Marion Butler (1863 – 1938)

Written By Ronnie W. Faulkner

Most remembered as the architect of political Fusion in North Carolina during the 1890s and for gaining Populist support for the 1896 presidential candidacy of William Jennings Bryan (1860-1925), Marion Butler was born in Sampson County, North Carolina.  He was the first son of Wiley, a farmer, and Romelia Ferrell Butler.  He later became an agricultural leader and United States senator.  

Butler’s family was neither wealthy nor prominent, yet he graduated in 1885 from the University of North Carolina. He then studied law but dropped out to manage the family farm after his father’s death. He later completed his law study at UNC during the summer of 1899 while serving as a U. S. Senator. When the National Farmers’ Alliance organized in the Tar Heel State in the 1880s, Butler joined. Educated and articulate, he quickly rose through the Alliance’s ranks.  Butler purchased and edited the Caucasian, a newspaper in Clinton. The paper later relocated to Raleigh and evolved into a leading agrarian publication.

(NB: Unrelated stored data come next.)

(** C6.  [Destroy] on a live record whose slots hold distinct live
    references and whose native object is live: the journal gains the
    release of every non-empty slot, in slot order, then the deletion of
    the native object, then the deletion of the record, each once; the
    references, the object and the record are gone afterwards.  No other
    function of [Wrapping<T>] deletes a native object. *)
Theorem Destroy_releases_then_deletes (w a : nat) (wrapping : Wrapping)
    (env : napi_env) (mem : store) :
  deref (Some w) (wrappings mem) = Some wrapping ->
  native wrapping = Some a ->
  is_Some (deref (Some a) (objects mem)) ->
  NoDup (held (refs wrapping)) ->
  (forall r, r ∈ held (refs wrapping) -> is_Some (live_reference (Some r) env)) ->
  (exists env' mem',
     Destroy (Some w) env mem = Some (env', mem') /\
     journal env'
     = journal env ++ (DeleteReference <$> held (refs wrapping))
         ++ [DeleteNative a; DeleteWrapping w] /\
     (forall r, r ∈ held (refs wrapping) -> live_reference (Some r) env' = None) /\
     deref (Some a) (objects mem') = None /\
     deref (Some w) (wrappings mem') = None) /\
  (forall js_rcv cc count env0 (mem0 : store),
     objects (Create js_rcv cc count env0 mem0).2 = objects mem0) /\
  (forall this idx same_obj env0 (mem0 : store) s env' mem',
     SetRef this idx same_obj env0 mem0 = Some (s, env', mem') ->
     objects mem' = objects mem0) /\
  (forall sameIdx info env0 (mem0 : store) v env' mem',
     InstanceGetter C FieldName sameIdx info env0 mem0 = Some (v, env', mem') ->
     objects mem' = objects mem0).
Proof.
  intros Hw Hnative [t Ht] Hdup Hlive.
  split; [|split; [|split]].
  - unfold Destroy. rewrite Hw, Destroy_for_released by assumption.
    rewrite Hnative. unfold delete_native. rewrite Ht.
    unfold delete_wrapping. simpl in *. rewrite Hw.
    eexists _, _. split; [reflexivity|]. simpl. repeat split.
    + rewrite journal_released. by rewrite <- !app_assoc.
    + intros r Hr. change (live_reference (Some r) (released (held (refs wrapping)) env) = None).
      rewrite live_reference_released. by rewrite decide_True.
    + destruct (objects mem !! a) eqn:Ha; [|discriminate].
      rewrite list_lookup_insert_eq by (by eapply lookup_lt_Some). reflexivity.
    + destruct (wrappings mem !! w) eqn:Ha; [|discriminate].
      rewrite list_lookup_insert_eq by (by eapply lookup_lt_Some). reflexivity.
  - intros. apply objects_Create.
  - intros. by eapply objects_SetRef.
  - intros. by eapply objects_InstanceGetter.
Qed.

Lemma napi_get_cb_info_this info argc env :
  napi_get_cb_info info argc env
  = Ok (take argc (cb_args info ++ replicate argc (Some JSUndefined)),
        cb_this info, cb_data info) env.
Proof. reflexivity. Qed.

(** The first read of an empty slot: convert, create a reference, store
    it in the slot, return the converted object. *)
Lemma InstanceGetter_first_read (sameIdx : Z) (info : napi_callback_info) (w : nat)
    (wrapping : Wrapping) (t : T) (b : nat) (env env1 : napi_env) (mem : store) :
  wrapped_instance (cb_this info) (Some w) wrapping env mem ->
  0 <= sameIdx ->
  refs wrapping !! Z.to_nat sameIdx = Some None ->
  deref (native wrapping) (objects mem) = Some t ->
  ToJS C (FieldName t) None env = (napi_ok, Some (JSObject b), env1) ->
  InstanceGetter C FieldName sameIdx info env mem
  = Some (Some (JSObject b), cached_env b env1, cached_store w wrapping sameIdx env1 mem).
Proof.
  intros Hinst Hidx Hslot Hobj Hconv.
  assert (Hlt : (Z.to_nat sameIdx < length (refs wrapping))%nat)
    by (by eapply lookup_lt_Some).
  pose proof Hinst as [Hunwrap Hderef].
  unfold InstanceGetter. rewrite napi_get_cb_info_this. simpl.
  destruct (Z.leb_spec 0 sameIdx) as [_|]; [|lia].
  rewrite (Retrieve_skips _ _ _ _ _ _ _ Hinst) by (right; right; exact Hslot).
  simpl. unfold InstanceGetter_convert. rewrite Hobj, Hconv. simpl.
  destruct (Z.leb_spec 0 sameIdx) as [_|]; [|lia].
  unfold SetRef, napi_create_reference. rewrite Hderef.
  destruct (Z.leb_spec 0 sameIdx) as [_|]; [|lia].
  destruct (Z.ltb_spec sameIdx (Z.of_nat (length (refs wrapping)))) as [_|]; [|lia].
  reflexivity.
Qed.

(** A read of a slot that holds a live reference: the referenced value
    is returned, whatever the codec and the field; only the lookup is
    journalled. *)
Lemma InstanceGetter_cached_read (C' : Converter FieldType) (FieldName' : T -> FieldType)
    (sameIdx : Z) (info : napi_callback_info)
    (data : pointer) (wrapping : Wrapping) (r : nat) (v : js_value)
    (env : napi_env) (mem : store) :
  wrapped_instance (cb_this info) data wrapping env mem ->
  0 <= sameIdx ->
  refs wrapping !! Z.to_nat sameIdx = Some (Some r) ->
  live_reference (Some r) env = Some v ->
  InstanceGetter C' FieldName' sameIdx info env mem
  = Some (Some v, record (GetReferenceValue r) env, mem).
Proof.
  intros [Hunwrap Hderef] Hidx Hslot Hlive.
  assert (Hlt : (Z.to_nat sameIdx < length (refs wrapping))%nat)
    by (by eapply lookup_lt_Some).
  unfold InstanceGetter. rewrite napi_get_cb_info_this. simpl.
  destruct (Z.leb_spec 0 sameIdx) as [_|]; [|lia].
  unfold Retrieve. rewrite Hunwrap, Hderef.
  destruct (Z.leb_spec 0 sameIdx) as [_|]; [|lia]. cbn [negb].
  destruct (Z.ltb_spec sameIdx (Z.of_nat (length (refs wrapping)))) as [_|]; [|lia].
  cbn [negb]. rewrite Hslot. unfold napi_get_reference_value. rewrite Hlive. reflexivity.
Qed.

(** After the first read the slot holds a live reference to the object. *)
Lemma first_read_caches (sameIdx : Z) (w : nat) (wrapping : Wrapping) (b : nat)
    (env1 : napi_env) (mem : store) :
  deref (Some w) (wrappings mem) = Some wrapping ->
  0 <= sameIdx ->
  (Z.to_nat sameIdx < length (refs wrapping))%nat ->
  slot_caches (Some w) sameIdx (JSObject b) (cached_env b env1)
    (cached_store w wrapping sameIdx env1 mem).
Proof.
  intros Hderef Hidx Hlt. simpl in Hderef.
  destruct (wrappings mem !! w) eqn:Hw; [|discriminate].
  eexists _, (length (references env1)). simpl. repeat split.
  - rewrite list_lookup_insert_eq by (by eapply lookup_lt_Some). reflexivity.
  - exact Hidx.
  - simpl. by rewrite list_lookup_insert_eq.
  - rewrite lookup_app_r by lia. by rewrite Nat.sub_diag.
Qed.

Lemma napi_unwrap_cached_env js_rcv data b env1 :
  napi_unwrap js_rcv env1 = Ok data env1 ->
  napi_unwrap js_rcv (cached_env b env1) = Ok data (cached_env b env1).
Proof.
  unfold napi_unwrap, preamble. simpl. intros H.
  repeat (case_match; simplify_eq/=); reflexivity.
Qed.

End Wrapping.

(** With the pass-through codec of the opaque object type, the first
    read returns the handle stored in the native field. *)
Lemma passthrough_reads_the_field {T} (FieldName : T -> object) (sameIdx : Z)
    (info : napi_callback_info) (w : nat) (wrapping : Wrapping) (t : T) (b : nat)
    (env : napi_env) (mem : @store T) :
  wrapped_instance (cb_this info) (Some w) wrapping env mem ->
  0 <= sameIdx ->
  refs wrapping !! Z.to_nat sameIdx = Some None ->
  deref (native wrapping) (objects mem) = Some t ->
  FieldName t = Some (JSObject b) ->
  InstanceGetter Converter_object FieldName sameIdx info env mem
  = Some (Some (JSObject b), cached_env b env, cached_store w wrapping sameIdx env mem).
Proof.
  intros Hinst Hidx Hslot Hobj Hfield.
  apply InstanceGetter_first_read with (t := t); try assumption.
  simpl. by rewrite Hfield.
Qed.

(** The first read on one instance leaves every other instance wrapped
    as it was. *)
Lemma wrapped_instance_cached {T} (js_rcv : napi_value) (w w' : nat)
    (wrapping wrapping' : Wrapping) (idx : Z) (b : nat) (env : napi_env) (mem : @store T) :
  w' <> w ->
  wrapped_instance js_rcv (Some w') wrapping' env mem ->
  wrapped_instance js_rcv (Some w') wrapping' (cached_env b env)
    (cached_store w wrapping idx env mem).
Proof.
  intros Hne [Hunwrap Hderef]. split.
  - by apply napi_unwrap_cached_env.
  - simpl in *. by rewrite list_lookup_insert_ne.
Qed.

(** C4, as amended.  On a wrapped instance whose record has the slot
    [sameIdx], still empty, and whose native field converts to an object,
    the first read converts the field, creates a reference to the
    resulting object, stores it in the slot and returns the object.
    Whenever the slot holds a live reference, a read returns the
    referenced value whatever codec and field it was generated for (it
    does not convert), and changes nothing but the journal; this is so
    right after the first read when the conversion left the receiver
    wrapped.  A read on another instance, with its own record, is not
    served from the first one's slot: it returns what the codec gives for
    its own native field.  Whether the two instances wrap the same native
    object plays no part: the two objects differ when the codec mints, and
    with the pass-through codec of the opaque object type the two reads
    return the handles [c1] and [c2] held by the two fields, the same
    object exactly when the fields hold the same handle. *)
Theorem same_object_identity {T FieldType : Type} (C : Converter FieldType)
    (FieldName : T -> FieldType) (sameIdx : Z) (info1 info2 : napi_callback_info)
    (w1 w2 : nat) (wrapping1 wrapping2 : Wrapping) (t1 t2 : T) (b1 b2 : nat)
    (env env1 env3 : napi_env) (mem : @store T) :
  wrapped_instance (cb_this info1) (Some w1) wrapping1 env mem ->
  0 <= sameIdx ->
  refs wrapping1 !! Z.to_nat sameIdx = Some None ->
  deref (native wrapping1) (objects mem) = Some t1 ->
  ToJS C (FieldName t1) None env = (napi_ok, Some (JSObject b1), env1) ->
  let env2 := cached_env b1 env1 in
  let mem2 := cached_store w1 wrapping1 sameIdx env1 mem in
  InstanceGetter C FieldName sameIdx info1 env mem = Some (Some (JSObject b1), env2, mem2) /\
  slot_caches (Some w1) sameIdx (JSObject b1) env2 mem2 /\
  (forall (C' : Converter FieldType) (FieldName' : T -> FieldType) env' mem'
          data wrapping r v,
     wrapped_instance (cb_this info1) data wrapping env' mem' ->
     refs wrapping !! Z.to_nat sameIdx = Some (Some r) ->
     live_reference (Some r) env' = Some v ->
     InstanceGetter C' FieldName' sameIdx info1 env' mem'
     = Some (Some v, record (GetReferenceValue r) env', mem')) /\
  (napi_unwrap (cb_this info1) env1 = Ok (Some w1) env1 ->
   InstanceGetter C FieldName sameIdx info1 env2 mem2
   = Some (Some (JSObject b1),
           record (GetReferenceValue (length (references env1))) env2, mem2)) /\
  (w2 <> w1 ->
   wrapped_instance (cb_this info2) (Some w2) wrapping2 env2 mem2 ->
   refs wrapping2 !! Z.to_nat sameIdx = Some None ->
   deref (native wrapping2) (objects mem2) = Some t2 ->
   ToJS C (FieldName t2) None env2 = (napi_ok, Some (JSObject b2), env3) ->
   InstanceGetter C FieldName sameIdx info2 env2 mem2
   = Some (Some (JSObject b2), cached_env b2 env3,
           cached_store w2 wrapping2 sameIdx env3 mem2) /\
   (mints C -> b1 <> b2)) /\
  (forall (Handle : T -> object) (c1 c2 : nat),
     w2 <> w1 ->
     wrapped_instance (cb_this info2) (Some w2) wrapping2 env mem ->
     refs wrapping2 !! Z.to_nat sameIdx = Some None ->
     deref (native wrapping2) (objects mem) = Some t2 ->
     Handle t1 = Some (JSObject c1) ->
     Handle t2 = Some (JSObject c2) ->
     let env2 := cached_env c1 env in
     let mem2 := cached_store w1 wrapping1 sameIdx env mem in
     InstanceGetter Converter_object Handle sameIdx info1 env mem
     = Some (Some (JSObject c1), env2, mem2) /\
     InstanceGetter Converter_object Handle sameIdx info2 env2 mem2
     = Some (Some (JSObject c2), cached_env c2 env2,
             cached_store w2 wrapping2 sameIdx env2 mem2) /\
     (Some (JSObject c1) = Some (JSObject c2) <-> Handle t1 = Handle t2)).
Proof.
  intros Hinst Hidx Hslot Hobj Hconv env2 mem2.
  assert (Hlt : (Z.to_nat sameIdx < length (refs wrapping1))%nat)
    by (by eapply lookup_lt_Some).
  pose proof Hinst as [Hunwrap Hderef].
  assert (Hcaches : slot_caches (Some w1) sameIdx (JSObject b1) env2 mem2)
    by (by apply first_read_caches).
  split; [by apply InstanceGetter_first_read with (t := t1)|].
  split; [exact Hcaches|].
  split; [|split; [|split]].
  - intros C' F' env' mem' data wrapping r v Hinst' Hslot' Hlive'.
    by eapply InstanceGetter_cached_read.
  - intros Hstill.
    destruct Hcaches as (wrapping & r & Hw & _ & Hr & Hlive).
    assert (r = length (references env1)) as ->.
    { subst mem2. unfold cached_store in Hw. simpl in Hw, Hderef.
      destruct (wrappings mem !! w1) eqn:Hw1; [|discriminate].
      rewrite list_lookup_insert_eq in Hw by (by eapply lookup_lt_Some).
      simpl in Hw. injection Hw as <-. simpl in Hr.
      rewrite list_lookup_insert_eq in Hr by exact Hlt. congruence. }
    eapply InstanceGetter_cached_read; [split|exact Hidx|exact Hr|exact Hlive].
    + by apply napi_unwrap_cached_env.
    + exact Hw.
  - intros Hne Hinst2 Hslot2 Hobj2 Hconv2.
    split; [by apply InstanceGetter_first_read with (t := t2)|].
    intros Hmints.
    pose proof (Hmints _ _ _ _ _ Hconv) as [_ Hb1].
    pose proof (Hmints _ _ _ _ _ Hconv2) as [Hb2 _].
    subst env2. simpl in Hb2. lia.
  - intros Handle c1 c2 Hne Hinst2 Hslot2 Hobj2 Hc1 Hc2 env2' mem2'.
    split; [by apply passthrough_reads_the_field with (t := t1)|].
    split; [|by rewrite Hc1, Hc2].
    apply passthrough_reads_the_field with (t := t2); try assumption.
    by apply wrapped_instance_cached.
Qed.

In 1890, Butler was elected to the state Senate as an Alliance Democrat and champion of farmers. In 1891, he became president of the North Carolina Farmers’ Alliance. In 1893, after the unexpected 1892 death of farm leader Leonidas L. Polk (1837-1892), Butler was elected president of the National Farmers’ Alliance.

Butler advocated agricultural reform and free coinage of silver.  When gold supporter Grover Cleveland (1837-1908) was nominated for the Democratic presidential candidacy and Tar Heel party leaders disallowed split tickets, Butler abandoned the Democratic Party and joined the newly formed People’s or Populist Party. This party’s Omaha Platform advocated graduated income taxes, free coinage of silver, the secret ballot, direct election of senators, and federal government ownership of the telegraph, telephones, and railroads.

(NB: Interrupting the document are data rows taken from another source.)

(** * Mortgage calculator: the amortization core of [app.js]

    A shallow embedding of [calculateMortgage] (app.js, lines 24-58) and of
    the application state it lives next to, with the properties the
    specification states about it.

    The function is embedded twice, line for line.

    Exact arithmetic (module [JS]).  A number is a real number or [NaN] and
    every operation is exact: this is the formula the code evaluates, free
    of rounding, overflow and underflow.  [NaN] is kept because the
    validation guard behaves differently on it.  Where JavaScript would
    produce an infinity from real operands (a zero divisor, a zero base
    raised to a negative exponent) this model yields [NaN], its only
    non-real value; no accepted run reaches such a case (lemma
    [model_adequate]).  Statements proved here are statements about the
    guard, about [NaN], or about the exact values of the formula, and say
    so.

    Doubles (module [Double]).  A number is an IEEE binary64 value and the
    operations are those of the machine; [Math.pow] is a parameter.  This
    is what the code returns, digit for digit, and where the two models
    part the statements are read on this one.

    The arguments of [calculateMortgage] are numbers; the text values of
    the form are not modelled. *)

From Stdlib Require Import Reals Lra Lia ZArith Bool String List.
From Stdlib Require Import Floats.PrimFloat Floats.FloatOps Floats.SpecFloat
  Floats.FloatAxioms.

#[local] Set Warnings "-inexact-float".
Import ListNotations.

Local Open Scope R_scope.

(** ** JavaScript numbers in exact arithmetic *)

Module JS.

Inductive number : Type :=
| Num (x : R)
| NaN.

(** [a <= b]: false as soon as one side is [NaN]. *)
Definition le (a b : number) : bool :=
  match a, b with
  | Num x, Num y => if Rle_dec x y then true else false
  | _, _ => false
  end.

(** [a < b]: false as soon as one side is [NaN]. *)
Definition lt (a b : number) : bool :=
  match a, b with
  | Num x, Num y => if Rlt_dec x y then true else false
  | _, _ => false
  end.

(** [a === b] on numbers: [NaN] is not equal to anything. *)
Definition strict_eq (a b : number) : bool :=
  match a, b with
  | Num x, Num y => if Req_dec_T x y then true else false
  | _, _ => false
  end.

Definition add (a b : number) : number :=
  match a, b with
  | Num x, Num y => Num (x + y)
  | _, _ => NaN
  end.

Definition sub (a b : number) : number :=
  match a, b with
  | Num x, Num y => Num (x - y)
  | _, _ => NaN
  end.

Definition mul (a b : number) : number :=
  match a, b with
  | Num x, Num y => Num (x * y)
  | _, _ => NaN
  end.

(** [a / b].  A zero divisor gives a non-real result in JavaScript. *)
Definition div (a b : number) : number :=
  match a, b with
  | Num x, Num y => if Req_dec_T y 0 then NaN else Num (x / y)
  | _, _ => NaN
  end.

(** [y] is an integer. *)
Definition is_integer (y : R) : bool :=
  if Req_dec_T y (IZR (Int_part y)) then true else false.

(** [Math.pow(b, e)], in the order of the language definition: a [NaN]
    exponent gives [NaN]; a zero exponent gives 1 whatever the base; a [NaN]
    base gives [NaN]; a positive base is the real power; a zero base gives 0
    for a positive exponent and a non-real result for a negative one; a
    negative base has a real power for integer exponents only. *)
Definition Math_pow (b e : number) : number :=
  match e with
  | NaN => NaN
  | Num y =>
      if Req_dec_T y 0 then Num 1
      else
        match b with
        | NaN => NaN
        | Num x =>
            if Rlt_dec 0 x then Num (Rpower x y)
            else if Req_dec_T x 0 then (if Rlt_dec 0 y then Num 0 else NaN)
            else if is_integer y then Num (powerRZ x (Int_part y))
            else NaN
        end
      end.

(** [parseFloat(v)] on a number: the number is printed and read back, which
    gives the number itself ([NaN] prints as a text that does not parse). *)
Definition parseFloat (v : number) : number := v.

End JS.

Import JS.

(** ** The payment summary (the object literal of lines 50-57) *)

Record Summary : Type := mkSummary {
  monthlyPayment : number;
  totalPayment : number;
  totalInterest : number;
  principalAmount : number;
  interestPercentage : number;
  principalPercentage : number
}.

(** ** [calculateMortgage]

    The body is written once, over the division and the power operation it
    uses, so that statements about which of them a run depends on can be
    made; [calculateMortgage] is the body at JavaScript's own [/] and
    [Math.pow].  [None] is the [null] of line 32. *)

Section Body.

Variable divide : number -> number -> number.
Variable power : number -> number -> number.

The 1892 Democratic gubernatorial candidate Elias Carr (1839–1900) won only a plurality of the vote.  Such a poor performance gave Butler hope for political success  He then started cooperating with Republican Party leaders. In 1894, he met with numerous state Republican leaders to work out a cooperative electoral program called “Fusion.”  In the election of that year, Fusionists swept into power, winning control of both houses of the General Assembly.  

Butler, at the age of 31, was elected by the legislature to a six-year term as United States senator.  He proved a vigorous supporter of his party’s Omaha Platform while in the Senate and became a national spokesman for Populism.  He unsuccessfully introduced an amendment for a graduated income tax.  Butler did get increased funding for the first trial of rural free delivery of mail by the post office. During his term in the Senate, the silver issue rose in importance.

Butler played a significant role in national silver fusion during the 1896 presidential election. As chairman of the national Populist Party, he secured the endorsement of silver Democrat William Jennings Bryan (1860–1925) for president, even though the Populist Party still nominated Thomas E. Watson (1856–1922) of Georgia to be vice-president. Despite this national cooperation between Populists and Democrats, Tar Heel Populists continued to work with Republicans at the state level.  Bryan lost the bid for national office as the Fusionist influence in North Carolina increased in 1896.

After 1896, Butler experienced serious political challenges. He tried simultaneously to be party chairman of the national Populist Party, a leading Populist spokesman in the U.S. Senate, and maintain control of Tar Heel Fusion. At the same time, his criticism of the “midroad” Populists, who advocated a totally independent course and pure Populist platform, only exacerbated divisions within the People’s Party.

In 1898, Fusionists were defeated in the “White Supremacy Campaign” that climaxed with the post-election Wilmington Race Riot.  The disfranchisement campaign of 1900 soon followed.  Butler continued as a lame duck senator until 1901.     

Despite the setbacks, Butler remained national chairman of the People’s Party until 1904, when he switched to the Republican Party. He befriended Theodore Roosevelt (1858-1919) and joined the Progressive Republican faction of the national Republican Party. After leaving the Senate, he earned his living by practicing law in Washington, D.C.

Butler, a member of St. Paul’s Episcopal Church, married Florence Faison of Sampson County in 1893.  They had five children. Butler died in Takoma Park, Maryland, on June 3, 1938. He is buried in the Clinton (N.C.) Cemetery.

Despite Butler’s clear connection with the demise of the People’s Party, his most recent biographer, James L. Hunt, has maintained that the Sampson County native, believing in the primacy of economics in politics, was philosophically consistent all his life. Yet, in Butler’s last years, politicians started emphasizing cultural issues and interest group politics and Butler’s political beliefs, therefore, seemed old-fashioned.  When Butler died in 1938, Hunt concludes, “American Populism died with him.”